[Records from a data collection]
+ + + +
(** C17: who gets traffic.  Every weight is between zero and the gateway's limit;
    it is positive exactly for a cluster with serving capacity (a positive
    reported weight, or ready and allocated replicas) whose probe has not failed,
    or, under the preserving policy, when every probe has; and a cluster with no
    less capacity than another gets no less weight. *)
Theorem weights_serve {Q} `{QuantityOps Q} `{!QuantityLaws Q} (clusters : list (ClusterCapacity Q)) policy i h :
  clusters !! i = Some h →
  ∃ w, weights clusters policy !! i = Some w ∧ 0 ≤ w ≤ maxTrafficMapWeight
    ∧ (0 < w ↔ servingCapacity h
               ∧ (Reachable h ≠ Some false
                  ∨ policy = AllFailedPolicyPreserveTraffic ∧ ∀ h', h' ∈ clusters → Reachable h' = Some false))
    ∧ ∀ j h' w', clusters !! j = Some h' → weights clusters policy !! j = Some w' →
        (valueOf (gatesIgnored clusters policy) h ≤ valueOf (gatesIgnored clusters policy) h')%Qc → w ≤ w'.
Proof.
  intros Hi. set (ig := gatesIgnored clusters policy).
  assert (servingCapacity h ∧ (Reachable h ≠ Some false
       ∨ policy = AllFailedPolicyPreserveTraffic ∧ ∀ h', h' ∈ clusters → Reachable h' = Some false)
    ↔ (0 < valueOf ig h)%Qc) as Hiff.
  { unfold ig. rewrite capacity_pos. unfold gatesIgnored.
    rewrite andb_true_iff, bool_decide_eq_true, allProbesFailed_true.
    assert (clusters ≠ []) by (intros ->; done). naive_solver. }
  destruct (some_capacity clusters policy) as [Hz|Hs].
  - rewrite (weights_idle _ _ Hz). exists 0. rewrite list_lookup_fmap, Hi. split_and!; [done|done|done| |].
    + rewrite Hiff. split; [lia|]. rewrite (Hz (valueOf ig h)); [intros Hl; by apply Qclt_not_eq in Hl|].
      apply list_elem_of_fmap_2. apply list_elem_of_lookup. eauto.
    + intros j h' w' Hj. rewrite list_lookup_fmap, Hj. by intros [= <-].
  - destruct (weights_reduced clusters policy Hs) as (rs & (k & Hk & Hf) & Hg & Hr & Hm & Hin & E).
    assert (∀ i h, clusters !! i = Some h → ∃ r, rs !! i = Some r ∧ valueOf ig h = (k * Qc_of_Z r)%Qc) as Hat.
    { intros i' h' Hi'. apply (Forall2_lookup_l _ _ _ i' (valueOf ig h') Hf).
      unfold capacities. by rewrite list_lookup_fmap, Hi'. }
    destruct (Hat i h Hi) as (r & Hri & Hv). assert (0 ≤ r ≤ maxOf rs) as Hr0 by (apply Hr, list_elem_of_lookup; eauto).
    assert (∀ a b, (k * Qc_of_Z a ≤ k * Qc_of_Z b)%Qc → a ≤ b) as Hle.
    { intros a b Hab. apply (proj2 (Z2Qc_inj_le a b)), (proj2 (Qcmult_le_mono_pos_l _ _ _ Hk) Hab). }
    exists (fitted (maxOf rs) r). rewrite E, list_lookup_fmap, Hri.
    split_and!; [done|by apply fitted_bounds..| |].
    + rewrite Hiff, fitted_pos, Hv by done. split.
      * intros Hp. apply Qcmult_pos_pos; [done|by apply Qc_of_Z_pos].
      * intros Hp. destruct (decide (r = 0)) as [->|]; [|lia]. rewrite Z2Qc_inj_0, Qcmult_0_r in Hp.
        by apply Qclt_not_eq in Hp.
    + intros j h' w' Hj. destruct (Hat j h' Hj) as (r' & Hrj & Hv'). rewrite list_lookup_fmap, Hrj.
      intros [= <-]. rewrite Hv, Hv'. intros Hab%Hle. apply fitted_mono; lia.
Qed.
+ + + +
- _What to produce_
An exact copy of all the records above is needed.

- _Expected answer_
(** C17: who gets traffic.  Every weight is between zero and the gateway's limit;
    it is positive exactly for a cluster with serving capacity (a positive
    reported weight, or ready and allocated replicas) whose probe has not failed,
    or, under the preserving policy, when every probe has; and a cluster with no
    less capacity than another gets no less weight. *)
Theorem weights_serve {Q} `{QuantityOps Q} `{!QuantityLaws Q} (clusters : list (ClusterCapacity Q)) policy i h :
  clusters !! i = Some h →
  ∃ w, weights clusters policy !! i = Some w ∧ 0 ≤ w ≤ maxTrafficMapWeight
    ∧ (0 < w ↔ servingCapacity h
               ∧ (Reachable h ≠ Some false
                  ∨ policy = AllFailedPolicyPreserveTraffic ∧ ∀ h', h' ∈ clusters → Reachable h' = Some false))
    ∧ ∀ j h' w', clusters !! j = Some h' → weights clusters policy !! j = Some w' →
        (valueOf (gatesIgnored clusters policy) h ≤ valueOf (gatesIgnored clusters policy) h')%Qc → w ≤ w'.
Proof.
  intros Hi. set (ig := gatesIgnored clusters policy).
  assert (servingCapacity h ∧ (Reachable h ≠ Some false
       ∨ policy = AllFailedPolicyPreserveTraffic ∧ ∀ h', h' ∈ clusters → Reachable h' = Some false)
    ↔ (0 < valueOf ig h)%Qc) as Hiff.
  { unfold ig. rewrite capacity_pos. unfold gatesIgnored.
    rewrite andb_true_iff, bool_decide_eq_true, allProbesFailed_true.
    assert (clusters ≠ []) by (intros ->; done). naive_solver. }
  destruct (some_capacity clusters policy) as [Hz|Hs].
  - rewrite (weights_idle _ _ Hz). exists 0. rewrite list_lookup_fmap, Hi. split_and!; [done|done|done| |].
    + rewrite Hiff. split; [lia|]. rewrite (Hz (valueOf ig h)); [intros Hl; by apply Qclt_not_eq in Hl|].
      apply list_elem_of_fmap_2. apply list_elem_of_lookup. eauto.
    + intros j h' w' Hj. rewrite list_lookup_fmap, Hj. by intros [= <-].
  - destruct (weights_reduced clusters policy Hs) as (rs & (k & Hk & Hf) & Hg & Hr & Hm & Hin & E).
    assert (∀ i h, clusters !! i = Some h → ∃ r, rs !! i = Some r ∧ valueOf ig h = (k * Qc_of_Z r)%Qc) as Hat.
    { intros i' h' Hi'. apply (Forall2_lookup_l _ _ _ i' (valueOf ig h') Hf).
      unfold capacities. by rewrite list_lookup_fmap, Hi'. }
    destruct (Hat i h Hi) as (r & Hri & Hv). assert (0 ≤ r ≤ maxOf rs) as Hr0 by (apply Hr, list_elem_of_lookup; eauto).
    assert (∀ a b, (k * Qc_of_Z a ≤ k * Qc_of_Z b)%Qc → a ≤ b) as Hle.
    { intros a b Hab. apply (proj2 (Z2Qc_inj_le a b)), (proj2 (Qcmult_le_mono_pos_l _ _ _ Hk) Hab). }
    exists (fitted (maxOf rs) r). rewrite E, list_lookup_fmap, Hri.
    split_and!; [done|by apply fitted_bounds..| |].
    + rewrite Hiff, fitted_pos, Hv by done. split.
      * intros Hp. apply Qcmult_pos_pos; [done|by apply Qc_of_Z_pos].
      * intros Hp. destruct (decide (r = 0)) as [->|]; [|lia]. rewrite Z2Qc_inj_0, Qcmult_0_r in Hp.
        by apply Qclt_not_eq in Hp.
    + intros j h' w' Hj. destruct (Hat j h' Hj) as (r' & Hrj & Hv'). rewrite list_lookup_fmap, Hrj.
      intros [= <-]. rewrite Hv, Hv'. intros Hab%Hle. apply fitted_mono; lia.
Qed.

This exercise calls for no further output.